The finance world uses algorithms avidly due to the emphasis on the creation of HFT (High-frequency trading) and automated trading systems. This algorithm also helps in determining the prices of different financial tools like derivatives.
What is an algorithm?
The different fields where algorithms are utilized by financial organizations include asset-liability management, loan pricing, stock trading and other automated functions. For instance, in trading, the algorithm is usually used for determining quality, quantity, pricing or black-box trading. This trading uses computer programs to purchase and sell securities at a pace that is unfathomable by humans.
A big contribution by algorithms is using HFT (High-Frequency Trading). This includes the use of algorithms and trading. Although, due to the algorithms, the average holding period for stocks has fallen down from 4 years during the 1940s to a minute a decade ago.
Algorithms make life easy by cutting down on time for various tasks. This also accelerates the process through automation and saves money and time for companies. In trading, an algorithm helps to decrease the emotional deviations that often influence the investors’ decisions. Hence, they are used extensively by hedge investors, investment banks, etc. The various types of algorithms include market timing and arbitrage.
Use of algorithms in computer science
Algorithms are used extensively in computer science for the following reasons:
- Convert problems to mathematical expressions
- Process and create formulas
- Input the parameters for the outcome
- Execute the program
Different types of algorithmic trading
Trading algorithms help investors to make the right decisions for buying and selling on profits. For instance, a mean reversion helps to determine short-term pricing on the long-term average prices.
Arbitrage
Arbitrage means taking advantage of the differences in prices of the same asset but in different markets.
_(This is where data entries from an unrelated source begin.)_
(** * PEG stock valuation: a shallow embedding of [src/lib/valuation.js]
    and of the batch fan-out of [src/app.js]

    The development follows the source file top to bottom: the two fetch
    helpers, [getStockData], [calculatePeg],
    [getEstimatedEpsFromAlphaVantage] and [calculateStockValuation], then
    the batch route.  The external providers are a function from URLs to
    HTTP outcomes, so every definition is executable.

    Numbers.  A JavaScript number is modelled by [number]: a finite value
    is an exact rational, and the special values NaN, the two infinities
    and the negative zero are kept, since the code branches on them
    ([Number.isFinite], truthiness, comparisons that are false on NaN,
    division by a zero).  Rounding, overflow and underflow of binary64
    arithmetic are not modelled: products and quotients of finite values
    are exact, and [parseFloat] keeps the exact value of a decimal
    literal.  Strings are ASCII text: white space and letter case are
    those of ASCII. *)

From Stdlib Require Import QArith Qreduction Lqa.
From Stdlib Require Import ZArith Lia Bool List String Ascii.
From Stdlib Require Import DecimalString.
Import ListNotations.

Local Open Scope string_scope.
Local Open Scope list_scope.
(** The props the styles and the cells are computed from, each optional. *)
Record StyleProps (number : Type) := {
  prop_space : option number;
  prop_className : option ClassName;
  prop_cellBorderWidth : option number;
  prop_activeColor : option string;
  prop_inactiveColor : option string;
  prop_autoFocus : option bool;
}.

Arguments prop_space {number} _.
Arguments prop_className {number} _.
Arguments prop_cellBorderWidth {number} _.
Arguments prop_activeColor {number} _.
Arguments prop_inactiveColor {number} _.
Arguments prop_autoFocus {number} _.

(** What [renderContent] gives one cell: its index in [codeInputs], the
    [active] flag its class style is computed with, the class style, and
    the [autoFocus] and [value] props of its text input.  The other entries
    of the style arrays and the constant props are passed through as they
    are. *)
Record CellView (number : Type) := {
  view_index : nat;
  view_active : bool;
  view_classStyle : gmap string (styleValue number);
  view_autoFocus : bool;
  view_value : string;
}.

Arguments view_index {number} _.
Arguments view_active {number} _.
Arguments view_classStyle {number} _.
Arguments view_autoFocus {number} _.
Arguments view_value {number} _.

(** Presentation props with nothing set. *)
Definition noStyleProps (number : Type) : StyleProps number :=
  {| prop_space := None;
     prop_className := None;
     prop_cellBorderWidth := None;
     prop_activeColor := None;
     prop_inactiveColor := None;
     prop_autoFocus := None |}.
(** The match count of a kind. *)
Definition matchCount (db : Store) (u : string) (terms : list string)
  (k : SearchResultType.t) : Z :=
  match k with
  | SearchResultType.policy => Z.of_nat (List.length (policyHits db u terms))
  | SearchResultType.claim => Z.of_nat (List.length (claimHits db u terms))
  | SearchResultType.document =>
      Z.of_nat (List.length (documentHits db u terms))
  end.

(** The kinds a [types] array asks for, each once, in the order policy,
    claim, document. *)
Definition requestedKinds (ts : list SearchResultType.t)
  : list SearchResultType.t :=
  filter (typesInclude ts)
         [SearchResultType.policy; SearchResultType.claim;
          SearchResultType.document].

(** The user's claims whose status is APPROVED. *)
Definition approvedClaims (db : Store) (u : string) : list Claim :=
  filter (fun c =>
            (String.eqb (claim_userId c) u
             && String.eqb (ClaimStatus.name (claim_status c)) "APPROVED")%bool)
         (claims db).

Definition sumZ (l : list Z) : Z := fold_right Z.add 0 l.

(** The sum of the match counts of the requested kinds. *)
Definition totalMatchCount (db : Store) (u : string) (terms : list string)
  (ts : list SearchResultType.t) : Z :=
  sumZ (map (matchCount db u terms) (requestedKinds ts)).

(** Descending order on a key, and stability of a rearrangement: elements
    of equal key keep their relative order. *)
Definition descending {A : Type} (key : A -> Z) (l : list A) : Prop :=
  StronglySorted (fun a b => key b <= key a) l.



(** The records [skip, skip + take) of a list. *)
Definition pageOf {A : Type} (skip take : Z) (l : list A) : list A :=
  firstn (Z.to_nat take) (skipn (Z.to_nat skip) l).

(** The store queries of one kind's block of [globalSearch]: the list
    fetch and the count, under the same [where]. *)
Definition kindModel (k : SearchResultType.t) : Model :=
  match k with
  | SearchResultType.policy => MInsurancePolicy
  | SearchResultType.claim => MClaim
  | SearchResultType.document => MDocument
  end.

Definition kindWhere (u : string) (terms : list string)
  (k : SearchResultType.t) : whereInput :=
  searchWhere u
    match k with
    | SearchResultType.policy => policySearchConditions terms
    | SearchResultType.claim => claimSearchConditions terms
    | SearchResultType.document => documentSearchConditions terms
    end.

Definition findCall (u : string) (terms : list string) (skip take : Z)
  (k : SearchResultType.t) : StoreCall :=
  mkCall (kindModel k) (FindMany skip take) (kindWhere u terms k).

Definition countCall (u : string) (terms : list string)
  (k : SearchResultType.t) : StoreCall :=
  mkCall (kindModel k) Count (kindWhere u terms k).
Lemma addTracks_run ts : ∀ pc st,
  peerConnection st = Some pc → closed pc = false → NoDup (tracks pc ++ ts) →
  addTracks pc ts st
  = (Normal (W3C.with_tracks pc (tracks pc ++ ts)),
     with_peerConnection
       (add_effects st ((λ t, PcCall (pc_id pc) (CAddTrack t) true) <$> ts))
       (Some (W3C.with_tracks pc (tracks pc ++ ts)))).
Proof.
  induction ts as [|t ts IH]; intros pc st Hpc Hc Hn.
  - cbn. rewrite streamer_effects_nil, app_nil_r.
    assert (E : W3C.with_tracks pc (tracks pc) = pc) by (by destruct pc).
    by rewrite E, with_peerConnection_id.
  - cbn [addTracks]. streamer_step.
    cbn [addTrack W3C.browser]. unfold W3C.addTrack. rewrite Hc.
    rewrite bool_decide_false.
    2:{ apply NoDup_app in Hn as (_ & Hn & _). intros Hin. apply (Hn t Hin). by left. }
    streamer_step.
    rewrite (IH (W3C.with_tracks pc (tracks pc ++ [t]))); [| done | done |].
    + cbn [W3C.with_tracks tracks pc_id]. rewrite <-!app_assoc. cbn [app].
      unfold with_peerConnection, add_effects; cbn. by rewrite <-!app_assoc.
    + cbn [W3C.with_tracks tracks]. by rewrite <-app_assoc.
Qed.

Lemma stopBroadcast_run st :
  stopBroadcast st
  = (Normal (),
     with_peerConnection
       (add_effects st match peerConnection st with
                       | Some pc => [PcCall (pc_id pc) CClose true]
                       | None => []
                       end)
       None).
Proof.
  unfold stopBroadcast. streamer_step. destruct (peerConnection st) eqn:E; streamer_step; [done|].
  rewrite streamer_effects_nil. destruct st; cbn in *. by subst.
Qed.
Algorithms capitalize on the difference. They analyze the data and quickly act on the data by selling or executing a trade for profits.
Market Timing
This strategy utilizes backtesting to create hypothetical trades which creates an outline for trading. These strategies help to determine the future performance of an asset. They help the investor to find the best time for trading. It includes numerous datasets and testing.
Mean Reversion
Mean revision helps to reduce the time of calculating the average price of the stocks for a stipulated time period. If this time period exceeds the range of average price, based on standard deviations and previous indicators, the algorithm will execute trades accordingly. For instance, if the stock price falls below-average price, the trade will be beneficial based on the assumption that it will fall back to the mean.